What is expected: Once the line containing "From Stdlib Require Import DecimalString." is found in the entries below, restate it and each following line word for word, stopping after the line containing "statement reaches the".

Stored data:
(** * sd-model-organizer: the SQLite record store

    A shallow embedding of [scripts/mo/data/sqlite_storage.py]: the row
    mapper, the schema migrator with its backups, the Record repository
    (with the composed query and its download-state filter) and the Tag
    repository, over a model of the part of SQLite and of Python's
    [sqlite3] binding that the file uses.  Left out are
    [get_records_by_query], which executes a statement passed in as text,
    the choice of the database path, and the per-thread cache of the
    connection: there is one connection. *)

From Stdlib Require Import ZArith QArith String Ascii List Lia.
From stdpp Require Import base option list gmap strings.

Local Open Scope Z_scope.

(** ** Python and SQLite scalars *)

(** A cell of a row, and equally the value of a Python attribute bound to a
    statement: [None]/NULL, an integer, a real or a text.  Strings are byte
    strings; a real is taken as the exact value of a finite float. *)
Inductive value :=
  | VNull
  | VInt (n : Z)
  | VReal (q : Q)
  | VText (s : string).

(** Python truthiness ([if row[14]], [bool(record.location)], [if t]). *)
Definition is_empty (s : string) : bool :=
  match s with EmptyString => true | String _ _ => false end.

Definition truthy (v : value) : bool :=
  match v with
  | VNull => false
  | VInt n => negb (n =? 0)
  | VReal q => negb (Qeq_bool q 0)
  | VText s => negb (is_empty s)
  end.

(** ** Strings: [str.lower], [str.split(',')], [','.join] *)

Definition lower_ascii (c : ascii) : ascii :=
  let n := nat_of_ascii c in
  if ((65 <=? n)%nat && (n <=? 90)%nat)%bool then ascii_of_nat (n + 32) else c.

Fixpoint lower (s : string) : string :=
  match s with
  | EmptyString => EmptyString
  | String c s' => String (lower_ascii c) (lower s')
  end.

Definition comma : ascii := ","%char.

(** [s.split(',')]: never the empty list; [''.split(',')] is [['']]. *)
Fixpoint split_comma (s : string) : list string :=
  match s with
  | EmptyString => [EmptyString]
  | String c s' =>
      if Ascii.eqb c comma then EmptyString :: split_comma s'
      else match split_comma s' with
           | w :: ws => String c w :: ws
           | [] => [String c EmptyString]
           end
  end.

(** [sep.join(l)]. *)
Fixpoint join (sep : string) (l : list string) : string :=
  match l with
  | [] => EmptyString
  | [x] => x
  | x :: xs => x +:+ sep +:+ join sep xs
  end.

Fixpoint has_comma (s : string) : bool :=
  match s with
  | EmptyString => false
  | String c s' => Ascii.eqb c comma || has_comma s'
  end.

(** ** Exceptions and the two monads *)

Inductive exn :=
  | IndexError
  | AttributeError
  | IntegrityError           (* sqlite3.IntegrityError: a constraint failed *)
  | OperationalError         (* sqlite3.OperationalError: syntax, schema *)
  | ProgrammingError         (* sqlite3.ProgrammingError: wrong number of bindings *)
  | MissingMigration (ver : Z). (* Exception('Missing SQLite migration from ...') *)

(** The result of a pure computation that may raise. *)
Inductive outcome (A : Type) :=
  | Ok (a : A)
  | Raise (e : exn).
Arguments Ok {A} a.
Arguments Raise {A} e.

Definition obind {A B} (x : outcome A) (f : A -> outcome B) : outcome B :=
  match x with
  | Ok a => f a
  | Raise e => Raise e
  end.

(** [row[i]] on a tuple. *)
Definition index {A} (row : list A) (i : nat) : outcome A :=
  match row !! i with
  | Some v => Ok v
  | None => Raise IndexError
  end.

Declare Scope outcome_scope.
Delimit Scope outcome_scope with outcome.
Notation "x <- c ;; k" := (obind c (fun x => k))
  (at level 100, c at next level, right associativity) : outcome_scope.

(** ** The database file

    The four relations [_initialize] creates.  [id INTEGER PRIMARY KEY] is
    the rowid, kept apart from the other cells of a Record row; the columns
    after [id] are listed by name with their declared default, since the
    migrations add and rename them.  A relation that does not exist yet and
    one that exists with no rows are not told apart for Tag, TagSet and
    Version (every path into them goes through [CREATE TABLE IF NOT EXISTS]
    first); Record is absent when it has no column. *)

Inductive affinity := TEXT | INTEGER | REAL.

Record column := {
  col_name : string;
  col_affinity : affinity;
  col_default : value
}.

(** A value a column of the given affinity stores as it is: NULL, and a
    value of the column's own storage class. *)
Definition fits (a : affinity) (v : value) : bool :=
  match v, a with
  | VNull, _ => true
  | VText _, TEXT => true
  | VInt _, INTEGER => true
  | VReal _, REAL => true
  | _, _ => false
  end.

Record rec_row := { rowid : Z; cells : list value }.

Record database := {
  record_columns : list column;
  record_rows : list rec_row;
  tag_rows : list (Z * string);      (* Tag(id INTEGER PRIMARY KEY, name TEXT UNIQUE) *)
  tagset_rows : list (Z * Z);        (* TagSet(record_id, tag_id) *)
  version_rows : list Z              (* Version(version) *)
}.
(** The normalisation of a tuple with a NaN component is NaN throughout. *)
Lemma normalized3_nan (x y z : number) :
  x = nan ∨ y = nan ∨ z = nan →
  fround <$> normalized3 x y z = [nan; nan; nan].
Proof.
  intros H.
  assert (norm3 x y z = nan) as E.
  { unfold norm3, Math_sqrt.
    destruct H as [->|[->| ->]];
      by rewrite ?mul_nan_l, ?add_nan_eq_r, ?add_nan_eq_l, ?add_nan_eq_r. }
  unfold normalized3. rewrite E. cbn beta iota zeta.
  change (nan =? 0)%float with false. cbn iota.
  change (1 / nan)%float with nan. by rewrite !mul_nan_r.
Qed.

Lemma normalized2_nan (x y : number) :
  x = nan ∨ y = nan → fround <$> normalized2 x y = [nan; nan].
Proof.
  intros H.
  assert (norm2 x y = nan) as E.
  { unfold norm2, Math_sqrt.
    destruct H as [->| ->]; by rewrite ?mul_nan_l, ?add_nan_eq_r, ?add_nan_eq_l, ?add_nan_eq_r. }
  unfold normalized2. rewrite E. cbn beta iota zeta.
  change (nan =? 0)%float with false. cbn iota.
  change (1 / nan)%float with nan. by rewrite !mul_nan_r.
Qed.

Lemma normalized3_self_nan (x y z : number) :
  isFinite x && isFinite y && isFinite z = false →
  fround <$> normalized3 (x - x) (y - y) (z - z) = [nan; nan; nan].
Proof.
  intros H. apply normalized3_nan.
  destruct (isFinite x) eqn:Ex; [|left; by apply sub_not_finite].
  destruct (isFinite y) eqn:Ey; [|right; left; by apply sub_not_finite].
  right; right. by apply sub_not_finite.
Qed.

Lemma normalized2_self_nan (x y : number) :
  isFinite x && isFinite y = false →
  fround <$> normalized2 (x - x) (y - y) = [nan; nan].
Proof.
  intros H. apply normalized2_nan.
  destruct (isFinite x) eqn:Ex; [|left; by apply sub_not_finite].
  right. by apply sub_not_finite.
Qed.

(** ** Direction, with and without destination *)

(** C3, as the code has it.  [direction(a, b, dest)] writes into the
    destination, a new vector when none is given, the normalisation of the
    component-wise difference [a - b], formed in double precision and
    rounded to binary32 when stored: every component of [a - b] scaled by
    [1 / length].  It points from [b] toward [a]:
    [direction((3,0,0), (1,0,0))] is [(1,0,0)].  When the difference has
    length zero the destination is set to the zero vector, whatever it
    held; that is so whenever [a] and [b] hold the same finite components,
    and for [direction(a, a)] with finite components.  With a component
    that is an infinity or NaN, [direction(a, a)] is NaN in every
    component. *)
Theorem direction_normalizes_difference
    (h : store) (a b e : loc) (ax ay az bx by' bz ex ey ez : number)
    (c d f : loc) (cx cy dx dy fx fy : number) :
  h !! a = Some [ax; ay; az] → h !! b = Some [bx; by'; bz] →
  h !! e = Some [ex; ey; ez] →
  h !! c = Some [cx; cy] → h !! d = Some [dx; dy] → h !! f = Some [fx; fy] →
  (allocates (Vector3.direction a b None) h
     (fround <$> normalized3 (ax - bx) (ay - by') (az - bz)) ∧
   writes_into e (Vector3.direction a b (Some e)) h
     (fround <$> normalized3 (ax - bx) (ay - by') (az - bz)) ∧
   ((norm3 (ax - bx) (ay - by') (az - bz) =? 0)%float = true →
    allocates (Vector3.direction a b None) h [0; 0; 0]%float ∧
    writes_into e (Vector3.direction a b (Some e)) h [0; 0; 0]%float) ∧
   (isFinite ax = true → isFinite ay = true → isFinite az = true →
    ([bx; by'; bz] = [ax; ay; az] →
     allocates (Vector3.direction a b None) h [0; 0; 0]%float ∧
     writes_into e (Vector3.direction a b (Some e)) h [0; 0; 0]%float) ∧
    allocates (Vector3.direction a a None) h [0; 0; 0]%float ∧
    writes_into e (Vector3.direction a a (Some e)) h [0; 0; 0]%float ∧
    writes_into a (Vector3.direction a a (Some a)) h [0; 0; 0]%float) ∧
   (isFinite ax && isFinite ay && isFinite az = false →
    allocates (Vector3.direction a a None) h [nan; nan; nan] ∧
    writes_into e (Vector3.direction a a (Some e)) h [nan; nan; nan])) ∧
  (allocates (Vector2.direction c d None) h
     (fround <$> normalized2 (cx - dx) (cy - dy)) ∧
   writes_into f (Vector2.direction c d (Some f)) h
     (fround <$> normalized2 (cx - dx) (cy - dy)) ∧
   ((norm2 (cx - dx) (cy - dy) =? 0)%float = true →
    allocates (Vector2.direction c d None) h [0; 0]%float ∧
    writes_into f (Vector2.direction c d (Some f)) h [0; 0]%float) ∧
   (isFinite cx = true → isFinite cy = true →
    ([dx; dy] = [cx; cy] →
     allocates (Vector2.direction c d None) h [0; 0]%float ∧
     writes_into f (Vector2.direction c d (Some f)) h [0; 0]%float) ∧
    allocates (Vector2.direction c c None) h [0; 0]%float ∧
    writes_into f (Vector2.direction c c (Some f)) h [0; 0]%float ∧
    writes_into c (Vector2.direction c c (Some c)) h [0; 0]%float) ∧
   (isFinite cx && isFinite cy = false →
    allocates (Vector2.direction c c None) h [nan; nan] ∧
    writes_into f (Vector2.direction c c (Some f)) h [nan; nan])) ∧
  fst <$> direction3_example ∅ = Some [1; 0; 0]%float ∧
  fst <$> direction2_example ∅ = Some [1; 0]%float ∧
  fst <$> direction3_self infinity 0 0 ∅ = Some [nan; nan; nan] ∧
  fst <$> direction2_self infinity 0 ∅ = Some [nan; nan].
Proof.
  intros Ha Hb He Hc Hd Hf.
  pose proof (Vector3_direction_new h a b _ _ _ _ _ _ Ha Hb) as N3.
  pose proof (Vector3_direction_into h a b _ _ _ _ _ _ Ha Hb e _ _ _ He) as I3.
  pose proof (Vector3_direction_new h a a _ _ _ _ _ _ Ha Ha) as NS3.
  pose proof (Vector3_direction_into h a a _ _ _ _ _ _ Ha Ha e _ _ _ He) as IS3.
  pose proof (Vector3_direction_into h a a _ _ _ _ _ _ Ha Ha a _ _ _ Ha) as IA3.
  pose proof (Vector2_direction_new h c d _ _ _ _ Hc Hd) as N2.
  pose proof (Vector2_direction_into h c d _ _ _ _ Hc Hd f _ _ Hf) as I2.
  pose proof (Vector2_direction_new h c c _ _ _ _ Hc Hc) as NS2.
  pose proof (Vector2_direction_into h c c _ _ _ _ Hc Hc f _ _ Hf) as IS2.
  pose proof (Vector2_direction_into h c c _ _ _ _ Hc Hc c _ _ Hc) as IC2.
  split_and!; try done.
  - intros E. unfold normalized3 in N3, I3. by rewrite E in N3, I3.
  - intros Hx Hy Hz. rewrite normalized3_diag in NS3, IS3, IA3 by done.
    split_and!; try done.
    intros [= -> -> ->]. by rewrite normalized3_diag in N3, I3.
  - intros Hn. by rewrite (normalized3_self_nan _ _ _ Hn) in NS3, IS3.
  - intros E. unfold normalized2 in N2, I2. by rewrite E in N2, I2.
  - intros Hx Hy. rewrite normalized2_diag in NS2, IS2, IC2 by done.
    split_and!; try done.
    intros [= -> ->]. by rewrite normalized2_diag in N2, I2.
  - intros Hn. by rewrite (normalized2_self_nan _ _ Hn) in NS2, IS2.
Qed.

Lemma direction_normalizes_difference_witness :
  writes_into 2%positive (Vector3.direction 1 1 (Some 2%positive)) store0
    [0; 0; 0]%float ∧
  writes_into 3%positive (Vector2.direction 3 4 (Some 3%positive)) store0
    (fround <$> normalized2 (1 - 3) (2 - 4)) ∧
  allocates (Vector2.direction 3 4 None) store0
    (fround <$> normalized2 (1 - 3) (2 - 4)).
Proof.
  destruct (direction_normalizes_difference store0 1 1 2 1 2 3 1 2 3 4 5 6
              3 4 3 1 2 3 4 1 2
              eq_refl eq_refl eq_refl eq_refl eq_refl eq_refl)
    as ((_ & _ & _ & D3 & _) & (N2 & I2 & _) & _).
  destruct (D3 eq_refl eq_refl eq_refl) as (_ & _ & W3 & _).
  split_and!; [exact W3 | exact I2 | exact N2].
Defined.

(** The coincident points (Infinity, 0, 0), which [new Vector3(1e39, 0, 0)]
    makes, have no zero vector for direction, and neither have
    (Infinity, 0) in [Vector2]. *)
Lemma coincident_infinite_direction_not_zero :
  zero_vector <$> (fst <$> direction3_self 1e39 0 0 ∅) ≠ Some true ∧
  zero_vector <$> (fst <$> direction2_self 1e39 0 ∅) ≠ Some true.
Proof. split; vm_compute; discriminate. Qed.

(** ** Cross products, with and without destination *)

Lemma Vector2_cross_into (h : store) (a b d : loc)
    (x y x2 y2 dx dy dz : number) :
  h !! a = Some [x; y] → h !! b = Some [x2; y2] →
  h !! d = Some [dx; dy; dz] →
  writes_into d (Vector2.cross a b (Some d)) h
    [0; 0; fround (x * y2 - y * x2)]%float.
Proof.
  intros Ha Hb Hd. apply writes_into_intro.
  unfold Vector2.cross. unfold2. unfold3.
  assert (d ≠ a) by (intros E; rewrite E, Ha in Hd; discriminate).
  assert (d ≠ b) by (intros E; rewrite E, Hb in Hd; discriminate).
  destruct (decide (a = b)); simplify_eq; unalias; by run.
Qed.
Context {rt : Runtime}.

Lemma create_clean (c : Call) (this : ProvenanceTracker) :
  no_injected_failure (crypto this) c ->
  has_event_id (uuidv4 (env c)) (events (db this)) = false ->
  exists row h record,
    appended row h this (fst (create c this)) /\
    EventRow.event_id row = uuidv4 (env c) /\
    snd (create c this) = Resolved record /\
    ProvenanceRecord.signed record = true /\
    ProvenanceRecord.currentHash record = h.
Proof.
  intros ((rtc & Hrtc) & Hsign & Hlog & Hmax & Hins) Hfresh.
  unfold create. rewrite createProvenanceRecord_run, Hrtc. cbn zeta.
  match goal with
  | |- context [signData ?d ?io ?data] => destruct (Hsign data) as (si & Hsi); rewrite Hsi
  end.
  match goal with
  | |- context [persist ?en ?id ?h ?rec ?sg ?t] =>
      destruct (persist_ok en id h rec sg t eq_refl Hlog Hmax Hins Hfresh) as (Ha & Hres);
      set (r := persist en id h rec sg t) in *
  end.
  rewrite Hres. eexists; eexists; eexists.
  split; [exact Ha|]. split; [reflexivity|]. split; [exact Hres|]. split; reflexivity.
Qed.
(** * data-scaping-tool: the tabular ingestion-and-export pipeline

  A shallow embedding of [data_scraping.py].  The script is glue around
  four libraries (requests, json, pandas, fpdf/docx) and a UI toolkit
  (streamlit).  The functions of the script are translated line by line;
  a library call is either modelled by its documented behaviour (a small
  executable definition in a module of its own) or left open, as a field
  of the class [Libs]. *)

From Stdlib Require Import List String Ascii ZArith QArith Bool Arith Lia.
From Stdlib Require Import DecimalString.
Import ListNotations.
Close Scope Q_scope.
Local Open Scope string_scope.
Local Open Scope list_scope.

(* ================================================================== *)
(** ** Python values, exceptions and results *)
(* ================================================================== *)

Module Py.

(** Exception classes met on the paths of the script.  All of them derive
    from [Exception], so both [except Exception] and a bare [except:]
    catch every inhabitant of [exn]; [except json.JSONDecodeError] only
    catches the class of that name. *)
Inductive exn_class : Type :=
| RequestException      (* requests: connection failure, timeout, ... *)
| HTTPError             (* raised by Response.raise_for_status        *)
| JSONDecodeError       (* json.loads, Response.json                  *)
| UnicodeDecodeError    (* bytes.decode                               *)
| UnicodeEncodeError    (* str.encode                                 *)
| ParserError           (* pandas readers                             *)
| IndexError
| ValueError
| TypeError
| NotImplementedError
| OSError.

Record exn : Type := mk_exn { exn_cls : exn_class; exn_msg : string }.

Definition is_JSONDecodeError (e : exn) : bool :=
  match exn_cls e with JSONDecodeError => true | _ => false end.
(** The answer of the network to one outbound call. *)
Inductive Upstream :=
| UpBody (parsed : option JsVal)   (* a body; [None] when it is not JSON *)
| UpError (message : jsstring)     (* the request emitted "error" *)
| UpTimeout.                       (* the request emitted "timeout" *)

(** What can go wrong with a statement for reasons outside the program. *)
Inductive Fault :=
| Rejected (message : jsstring)  (* the server answers with an error *)
| ConnectionLost.                (* the connection drops before the
                                    statement reaches the server *)

(** Everything a request depends on besides the process state. *)
Record Env := {
  (** the answer to the [n]-th outbound call of the request *)
  upstream : nat → JsVal → Upstream;
  (** whether [db.connect()] succeeds, and its error otherwise *)
  connect_error : option jsstring;
  (** a failure of the given statement for reasons outside the program
      (a value rejected by a column type, a missing privilege, a timeout
      of the statement; the connection dropping), if any *)
  db_fault : Stmt → option Fault;
  (** [new Date().toISOString()] *)
  iso_now : jsstring;
  (** the database's [NOW()] *)
  db_now : Z;
}.

Record Config := {
  QUERY_URL : jsstring;
  INGEST_URL : jsstring;
  QDRANT_URL : jsstring;
  PG_URL : jsstring;
}.

(** A computation of a handler: it reads and writes the process state,
    returns, throws or stops, and leaves a trace. *)
Definition M (A : Type) : Type := State → Res A * State * list Event.

Definition ret {A} (a : A) : M A := λ st, (Ok a, st, []).

Definition throw {A} (message : jsstring) : M A := λ st, (Throw message, st, []).

Definition halt {A} (why : Halt) : M A := λ st, (Halted why, st, []).

Definition bind {A B} (m : M A) (k : A → M B) : M B :=
  λ st,
    match m st with
    | (Ok a, st1, tr1) =>
        match k a st1 with
        | (r, st2, tr2) => (r, st2, tr1 ++ tr2)
        end
    | (Throw e, st1, tr1) => (Throw e, st1, tr1)
    | (Halted h, st1, tr1) => (Halted h, st1, tr1)
    end.

(** [try { m } catch (err) { h err }]: there is nothing to catch when
    [m] stops. *)
Definition try_catch {A} (m : M A) (h : jsstring → M A) : M A :=
  λ st,
    match m st with
    | (Ok a, st1, tr1) => (Ok a, st1, tr1)
    | (Throw e, st1, tr1) =>
        match h e st1 with
        | (r, st2, tr2) => (r, st2, tr1 ++ tr2)
        end
    | (Halted h, st1, tr1) => (Halted h, st1, tr1)
    end.

Definition emit (e : Event) : M unit := λ st, (Ok tt, st, [e]).
Definition get_state : M State := λ st, (Ok st, st, []).
Definition put_state (st : State) : M unit := λ _, (Ok tt, st, []).
Definition lift {A} (r : Res A) : M A := λ st, (r, st, []).

Declare Scope js_scope.
Delimit Scope js_scope with js.
Notation "x <- m ;; k" := (bind m (λ x, k))
  (at level 100, m at next level, right associativity) : js_scope.
Notation "m ;;; k" := (bind m (λ _, k))
  (at level 100, right associativity) : js_scope.
Local Open Scope js_scope.

(** [console.error(label, message)] *)
Definition console_error (label : string) (message : jsstring) : M unit :=
  emit (EConsoleError (lit label) message).

(** [v.name] for the property names the program reads, none of which is
    a member of a built-in prototype: an own property of an object,
    [undefined] on any other value, a [TypeError] on null and undefined. *)
Definition get_prop (v : JsVal) (name : string) : Res JsVal :=
  match v with
  | JUndefined =>
      Throw (lit "Cannot read properties of undefined (reading '"
               ++ lit name ++ lit "')")
  | JNull =>
      Throw (lit "Cannot read properties of null (reading '"
               ++ lit name ++ lit "')")
  | JObj props => Ok (default JUndefined (assoc (lit name) props))
  | _ => Ok JUndefined
  end.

Answer area:
From Stdlib Require Import DecimalString.
Import ListNotations.
Close Scope Q_scope.
Local Open Scope string_scope.
Local Open Scope list_scope.

(* ================================================================== *)
(** ** Python values, exceptions and results *)
(* ================================================================== *)

Module Py.

(** Exception classes met on the paths of the script.  All of them derive
    from [Exception], so both [except Exception] and a bare [except:]
    catch every inhabitant of [exn]; [except json.JSONDecodeError] only
    catches the class of that name. *)
Inductive exn_class : Type :=
| RequestException      (* requests: connection failure, timeout, ... *)
| HTTPError             (* raised by Response.raise_for_status        *)
| JSONDecodeError       (* json.loads, Response.json                  *)
| UnicodeDecodeError    (* bytes.decode                               *)
| UnicodeEncodeError    (* str.encode                                 *)
| ParserError           (* pandas readers                             *)
| IndexError
| ValueError
| TypeError
| NotImplementedError
| OSError.

Record exn : Type := mk_exn { exn_cls : exn_class; exn_msg : string }.

Definition is_JSONDecodeError (e : exn) : bool :=
  match exn_cls e with JSONDecodeError => true | _ => false end.
(** The answer of the network to one outbound call. *)
Inductive Upstream :=
| UpBody (parsed : option JsVal)   (* a body; [None] when it is not JSON *)
| UpError (message : jsstring)     (* the request emitted "error" *)
| UpTimeout.                       (* the request emitted "timeout" *)

(** What can go wrong with a statement for reasons outside the program. *)
Inductive Fault :=
| Rejected (message : jsstring)  (* the server answers with an error *)
| ConnectionLost.                (* the connection drops before the
                                    statement reaches the server *)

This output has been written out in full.